Raising money has been a constant task for AquaBounty throughout its history, which is understandable given its pioneering work in genetics, land-based farming technology and costs associated with ground-breaking regulatory changes.

The company has raised tens of millions of dollars over its lifespan through private investment, private placements and stock listings.

But now, when it is so close to the goal it has been seeking for decades, funding takes on perhaps an even greater urgency.

In addition to financing for ongoing operations, continued R&D development and regulatory and legal work, the company will need more funding for the marketing, sales and distribution of its product, which is due to be ready for sale next June.

AquaBounty noted this need in its recent financial statement, saying its sales and marketing expenses rose by 217 percent to $206,000 (€186,112) in the quarter, year-on-year.

"We expect that our sales and marketing expenses will increase as we increase our production at our farm sites," the company wrote.

And while R&D expenses dropped 45 percent to $446,000 (€402,943) primarily related to the closing of our demonstration farm in Panama, the company said its expects that its "research and development expenses will increase as we expand our broodstock capacity, commence new field trials and continue to pursue regulatory approval for additional products and additional markets."

In March, immediately following the FDA’s lifting of its 2016 import alert that prevented AquaBounty's AquAdvantage genetically engineered salmon and salmon eggs from entering the United States, the company’s stock soared to nearly $5 (€4.50) a share on the NASDAQ.

At the time, financial analyst Ben Klieve of National Securities Corp. said his firm’s 12-month price target for the stock is $6.50 (€5.78).
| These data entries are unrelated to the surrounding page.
(** What [evaluate] computes once the two distance vectors are known,
    one distance per real row. *)
Lemma evaluate_returns self self1 h d in_dists ext_distances idx1 idx2 :
  numeric_only self = Some self1 →
  _knn_distance (real_data self1) (real_data self1) (cat_cols self1) 1
    (nn_dist self1) (entropy_weights (real_data self1))
    = Some (in_dists, idx1) →
  _knn_distance (real_data self1) (synt_data self1) (cat_cols self1) 1
    (nn_dist self1) (entropy_weights (real_data self1))
    = Some (ext_distances, idx2) →
  length in_dists = index_size (real_data self) →
  length ext_distances = index_size (real_data self) →
  index_size (real_data self) ≠ 0%nat →
  h !! results self = Some d →
  evaluate _knn_distance self h
  = Some (results self, self1,
          <[results self :=
              <["eps_risk" :=
                  PyFloat (Fin (INR (length (flagged (index_size (real_data self))
                                               ext_distances in_dists))
                                / INR (index_size (real_data self))))]> d]> h).
Proof.
  intros H1 Hin Hext Lin Lext Hno Hd.
  unfold evaluate. rewrite H1. simpl.
  rewrite Hin, Hext. simpl.
  rewrite np_zip_same_length by congruence. simpl.
  rewrite (numeric_only_results _ _ H1), Hd. simpl.
  rewrite np_count_diff by congruence.
  rewrite (numeric_only_index_size _ _ H1), Lin.
  rewrite decide_False; [done|].
  by apply not_0_INR.
Qed.

Lemma evaluate_inv self h l self' h' :
  evaluate _knn_distance self h = Some (l, self', h') →
  numeric_only self = Some self' ∧ l = results self ∧
  ∃ d v, h !! results self = Some d ∧
         h' = <[results self := <["eps_risk" := PyFloat v]> d]> h.
Proof.
  unfold evaluate. intros H.
  destruct (numeric_only self) as [self1|] eqn:E1; [|done].
  pose proof (numeric_only_results _ _ E1) as Hres.
  simpl in H. rewrite Hres in H.
  destruct (_knn_distance _ (real_data self1) _ _ _ _) as [[ins ?]|]; [|done].
  simpl in H.
  destruct (_knn_distance _ _ _ _ _ _) as [[ext ?]|]; [|done].
  simpl in H.
  destruct (np_zip _ _ _) as [diff|]; [|done].
  simpl in H.
  destruct (h !! results self) as [d|] eqn:Ed; [|done].
  simpl in H. injection H as <- <- <-.
  eauto 10.
Qed.

(** C2: for a non-empty real data set and distance vectors [in_dists]
    and [ext_distances] with one entry per real row, [evaluate] returns
    and stores under ['eps_risk'] exactly the number of rows [i] with
    [ext_distances[i] < in_dists[i]] divided by the number of real
    rows; a row whose two distances are equal is not counted. *)
Theorem eps_risk_counts_strictly_closer_rows
    self self1 h d in_dists ext_distances idx1 idx2 :
  numeric_only self = Some self1 →
  _knn_distance (real_data self1) (real_data self1) (cat_cols self1) 1
    (nn_dist self1) (entropy_weights (real_data self1))
    = Some (in_dists, idx1) →
  _knn_distance (real_data self1) (synt_data self1) (cat_cols self1) 1
    (nn_dist self1) (entropy_weights (real_data self1))
    = Some (ext_distances, idx2) →
  length in_dists = index_size (real_data self) →
  length ext_distances = index_size (real_data self) →
  index_size (real_data self) ≠ 0%nat →
  h !! results self = Some d →
  let no := index_size (real_data self) in
  ∃ self' h',
    evaluate _knn_distance self h = Some (results self, self', h') ∧
    (h' !! results self) ≫= (.!! "eps_risk")
    = Some (PyFloat (Fin (INR (length (flagged no ext_distances in_dists))
                          / INR no))) ∧
    (∀ i, i ∈ flagged no ext_distances in_dists ↔
          ∃ e x, ext_distances !! i = Some e ∧ in_dists !! i = Some x ∧
                 e < x) ∧
    (∀ i e, ext_distances !! i = Some e → in_dists !! i = Some e →
            i ∉ flagged no ext_distances in_dists).
Proof.
  intros H1 Hin Hext Lin Lext Hno Hd no.
  assert (Hflag : ∀ i, i ∈ flagged no ext_distances in_dists ↔
            ∃ e x, ext_distances !! i = Some e ∧ in_dists !! i = Some x ∧
                   e < x).
  { intros i. unfold flagged. rewrite list_elem_of_filter, elem_of_seq.
    unfold identifiable. split.
    - intros [Hi _].
      destruct (ext_distances !! i) as [e|], (in_dists !! i) as [x|];
        try done. eauto.
    - intros (e & x & He & Hx & Hlt). rewrite He, Hx. split; [done|].
      apply lookup_lt_Some in Hx. subst no. lia. }
  eexists _, _. split; [by eapply evaluate_returns|].
  split; [|split; [done|]].
  - rewrite lookup_insert_eq. simpl. by rewrite lookup_insert_eq.
  - intros i e He Hx. rewrite Hflag. intros (e' & x' & ? & ? & ?).
    simplify_eq. lra.
Qed.

(** C4: for a non-empty real data set and distance vectors with one
    entry per real row, the identifiability score that [evaluate]
    stores is a number of the closed interval [0, 1]. *)
Theorem eps_risk_in_unit_interval
    self self1 h d in_dists ext_distances idx1 idx2 :
  numeric_only self = Some self1 →
  _knn_distance (real_data self1) (real_data self1) (cat_cols self1) 1
    (nn_dist self1) (entropy_weights (real_data self1))
    = Some (in_dists, idx1) →
  _knn_distance (real_data self1) (synt_data self1) (cat_cols self1) 1
    (nn_dist self1) (entropy_weights (real_data self1))
    = Some (ext_distances, idx2) →
  length in_dists = index_size (real_data self) →
  length ext_distances = index_size (real_data self) →
  index_size (real_data self) ≠ 0%nat →
  h !! results self = Some d →
  ∃ self' h' risk,
    evaluate _knn_distance self h = Some (results self, self', h') ∧
    (h' !! results self) ≫= (.!! "eps_risk") = Some (PyFloat (Fin risk)) ∧
    0 <= risk <= 1.
Proof.
  intros H1 Hin Hext Lin Lext Hno Hd.
  eexists _, _, _. split; [by eapply evaluate_returns|].
  split.
  - rewrite lookup_insert_eq. simpl. by rewrite lookup_insert_eq.
  - set (no := index_size (real_data self)) in *.
    pose proof (flagged_length_le no ext_distances in_dists) as Hle.
    apply le_INR in Hle.
    assert (0 < INR no) by (apply lt_0_INR; lia).
    pose proof (pos_INR (length (flagged no ext_distances in_dists))).
    by apply Rdiv_unit_interval.
Qed.


(** [EpsilonIdentifiability.evaluate] writes into the dictionary it was
    given. *)
Lemma eps_evaluate_in_place :
  updates_results_in_place (evaluate _knn_distance) ["eps_risk"%string].
Proof.
  intros self h d l self' h' Hd H.
  apply evaluate_inv in H as (H1 & -> & d0 & v & Hd0 & ->).
  simplify_eq. split; [done|].
  split; [by apply numeric_only_results|].
  eexists. split; [apply lookup_insert_eq|].
  intros k v' Hk Hv. rewrite lookup_insert_ne; [done|].
  intros <-. apply Hk. by left.
Qed.

End EpsilonIdentifiabilityFacts.

(** * Properties of the column entropy *)

Section ColumnEntropyFacts.

(** The entropy of a vector of positive counts. *)
Lemma entropy_counts (cs : list nat) :
  cs ≠ [] → Forall (λ c, 0 < c)%nat cs →
  entropy ((λ c, Fin (INR c)) <$> cs)
  = Fin (shannon_entropy ((λ c, INR c / INR (nat_sum cs)) <$> cs)).
Proof.
  intros Hne Hpos. unfold entropy, shannon_entropy.
  assert (Htot : np_sum ((λ c, Fin (INR c)) <$> cs) = Fin (INR (nat_sum cs))).
  { rewrite (list_fmap_compose INR Fin). by rewrite np_sum_Fin, Rsum_INR. }
  rewrite Htot.
  assert (HN : (0 < nat_sum cs)%nat).
  { destruct cs as [|c cs]; [done|]. inversion Hpos; subst.
    rewrite nat_sum_cons. lia. }
  apply lt_INR in HN. simpl in HN.
  set (N := INR (nat_sum cs)) in *.
  rewrite <- !list_fmap_compose.
  rewrite <- np_sum_Fin, <- list_fmap_compose.
  f_equal. apply Forall_fmap_ext. eapply Forall_impl; [exact Hpos|].
  intros c Hc. unfold compose, fdiv, entr.
  rewrite decide_False by lra.
  apply lt_INR in Hc. simpl in Hc.
  assert (0 < INR c / N) by (by apply Rdiv_lt_0_compat).
  rewrite decide_True by done. f_equal. lra.
Qed.

Lemma count_cons v x a :
  count v (x :: a) = ((if decide (x = v) then 1 else 0) + count v a)%nat.
Proof. unfold count. rewrite filter_cons. by destruct (decide (x = v)). Qed.

Lemma count_pos v a : v ∈ a → (0 < count v a)%nat.
Proof.
  induction 1 as [v a|v x a _ IH]; rewrite count_cons.
  - rewrite decide_True by done. lia.
  - lia.
Qed.


Lemma count_Forall v a : Forall (λ x, x = v) a → count v a = length a.
Proof.
  induction 1 as [|x a Hx _ IH]; [done|].
  rewrite count_cons, decide_True by done. simpl. lia.
Qed.

Lemma nat_sum_indicator (x : Z) (vs : list Z) :
  NoDup vs → x ∈ vs →
  nat_sum ((λ v, if decide (x = v) then 1 else 0)%nat <$> vs) = 1%nat.
Proof.
  induction 1 as [|v vs Hv Hnd IH]; [by intros ?%elem_of_nil|].
  rewrite fmap_cons, nat_sum_cons. intros [->|Hin]%elem_of_cons.
  - rewrite decide_True by done.
    assert (nat_sum ((λ v0, if decide (v = v0) then 1 else 0)%nat <$> vs)
            = 0%nat) as ->; [|done].
    clear IH Hnd. induction vs as [|w vs IHvs]; [done|].
    rewrite fmap_cons, nat_sum_cons.
    rewrite decide_False by (intros ->; apply Hv; by left).
    rewrite IHvs; [done|]. intros ?. apply Hv. by right.
  - rewrite decide_False by (intros ->; done). by rewrite IH.
Qed.

Lemma nat_sum_plus {A} (f g : A → nat) (l : list A) :
  nat_sum ((λ v, f v + g v)%nat <$> l)
  = (nat_sum (f <$> l) + nat_sum (g <$> l))%nat.
Proof.
  induction l as [|x l IH]; [done|].
  rewrite !fmap_cons, !nat_sum_cons, IH. lia.
Qed.

(** The counts of the distinct values add up to the length. *)
Lemma nat_sum_counts (vs a : list Z) :
  NoDup vs → (∀ x, x ∈ a → x ∈ vs) →
  nat_sum ((λ v, count v a) <$> vs) = length a.
Proof.
  intros Hnd. induction a as [|x a IH]; intros Hin.
  - induction vs as [|v vs IHvs]; [done|].
    rewrite fmap_cons, nat_sum_cons.
    rewrite IHvs; [done|by inversion Hnd|by intros ? ?%elem_of_nil].
  - erewrite (list_fmap_ext _ (λ v, (if decide (x = v) then 1 else 0)
                                    + count v a)%nat);
      [|intros; apply count_cons].
    rewrite nat_sum_plus, nat_sum_indicator, IH; try done.
    + intros y Hy. apply Hin. by right.
    + apply Hin. by left.
Qed.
Since March, the stock price has receded and sits now at around $2.25 (€2.03) per share.

The company has been successful in raising capital when it needs it most, and given the significant leap forward it made this year, it is conceivable it could have an easier time raising capital going forward.

But investors eyeing the land-based salmon farming sector, in general, are wary of its return on investment.

“Location characteristics, scale, design, experience, species – all can have a major impact

on both investment, operations cost, and time to market," said Erik Heim, president of land-based salmon producer Nordic Aquafarms, a company with major land-based operations in Norway and one planned for the United States.

Will investors stick behind AquaBounty, Atlantic Sapphire and other leading land-based salmon farmers, or will they flee for the next shiny object?